One of my favorite pop-culture bloggers, fellow Chicago Law graduate Adam Bonin, spots a line in today’s New York Times Vows column— As their dating progressed, Ms. Wu researched Mr. Nobay online and learned that in 1998 he sued Princeton, unsuccessfully, for defamation after the university notified medical schools he had applied to that his […]

One of my favorite pop-culture bloggers, fellow Chicago Law graduate Adam Bonin, spots a line in today’s New York Times Vows column

As their dating progressed, Ms. Wu researched Mr. Nobay online and learned that in 1998 he sued Princeton, unsuccessfully, for defamation after the university notified medical schools he had applied to that his applications contained misrepresentations and altered his academic record. (In court, he admitted misstatements but says he still believes some of what Princeton presented was inaccurate.)

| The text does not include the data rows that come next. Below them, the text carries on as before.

Context (m : list Cert) (adesso : option (list Z)) (Hm : Forall cert_wf m).

Inductive catena_ok : list Cert -> Prop :=
| catena_radice f resto r : date_ok adesso f -> r ∈ m -> emittente_di f r -> catena_ok (f :: resto)
| catena_anello f p resto : date_ok adesso f -> emittente_di f p -> catena_ok (p :: resto) -> catena_ok (f :: p :: resto).

Lemma catena_loop_ok passo quanti catena : forall i,
  (forall i q, passo i q = true) -> Forall cert_wf catena ->
  exists v a, catena_loop catena i quanti m adesso passo = Val (v, a) /\ (v = EXCERT_OK <-> catena_ok catena).
Proof.
  induction catena as [|f resto IH]; intros i Hpa Hwf; cbn [catena_loop].
  - eexists _, _. split; [reflexivity|]. split; [discriminate|]. by inversion 1.
  - apply Forall_cons in Hwf as [Hf Hre]. destruct (Z.eqb_spec (date_a_posto (c_cert f) adesso) EXCERT_OK) as [Ed|Ed]; cbn [negb]; rewrite date_a_posto_ok in Ed.
    2:{ eexists _, _. split; [reflexivity|]. split; [by rewrite date_a_posto_ok|]. by inversion 1. }
    rewrite Hpa. cbn [negb]. destruct (radice_di_ok f m Hf Hm) as (o & -> & Ho). cbn [mbind esito_bind]. destruct o as [r|].
    { eexists _, _. split; [reflexivity|]. split; [|done]. intros _. destruct Ho. by apply (catena_radice f resto r). }
    destruct resto as [|p resto].
    { eexists _, _. split; [reflexivity|]. split; [discriminate|]. inversion 1; subst. exfalso. by eapply Ho. }
    apply Forall_cons in Hre as Hp. destruct Hp as [Hp _].
    assert (Hne : ~ emittente_di f p -> ~ catena_ok (f :: p :: resto)).
    { intros Hn. inversion 1; subst; [by eapply Ho|done]. }
    destruct (emesso_da_ok f p Hf Hp) as (b & Hb & Hbi). rewrite Hb. cbn [mbind esito_bind].
    destruct b; cbn [negb].
    2:{ eexists _, _. split; [reflexivity|]. split; [discriminate|]. intros Hk. destruct Hne; [|done]. intros (E & _). by apply Hbi in E. }
    destruct (Z.eqb_spec (e_ca (c_cert p)) 0) as [E|E].
    { eexists _, _. split; [reflexivity|]. split; [discriminate|]. intros Hk. destruct Hne; [|done]. by intros (_ & E' & _). }
    destruct (firma_ok f p Hf Hp) as (v & Hv & Hvi). rewrite Hv. cbn [mbind esito_bind].
    destruct (Z.eqb_spec v EXCERT_OK) as [E1|Ev]; cbn [negb].
    + destruct (IH (i + 1) Hpa Hre) as (w & a & Hc & Hi). exists w, a. split; [exact Hc|]. rewrite Hi. split.
      * intros Hk. apply catena_anello; [done | | done]. split; [by apply Hbi|]. split; [done | by apply Hvi].
      * inversion 1; subst; [exfalso; by eapply Ho|done].
    + eexists _, _. split; [reflexivity|]. split; [done|]. intros Hk. destruct Hne; [|done]. intros (_ & _ & Hs). by apply Ev, Hvi.
Qed.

—that obviously merited further investigation. Sure enough, AP reported in 1998:

The graduate, Rommel Nobay, had admitted he told numerous lies and half-truths in applying to Princeton and later to medical school. He claimed that he was part black and a National Merit Scholar and that a family of lepers had donated half their beggings to support his dream. … Nobay, 30, a computer science teacher from New Haven, admitted that he was not, in fact, a Merit Scholar and that a family of lepers had not helped send him to school. He also acknowledged that he doesn’t know whether he has any black blood.

Bonin notes an early 1990s suit by Princeton student Bruce L. Miller, who received $5.7 million after getting himself drunk and losing three limbs in a climb-a-train-plus-touch-high-voltage-wires-electrocution accident. (Regular Overlawyered readers know that this sort of suit doesn’t require a Princeton education.) But Bonin forgets to mention the drink-and-fall-off-the-Princeton-bell-tower lawsuit.

One Comment

  • Bonin notes an early 1990s suit by Princeton student Bruce L. Miller, who received $5.7 million after getting himself drunk and losing three limbs in a climb-a-train-plus-touch-high-voltage-wires-electrocution accident.

    It’s like natural selection in reverse.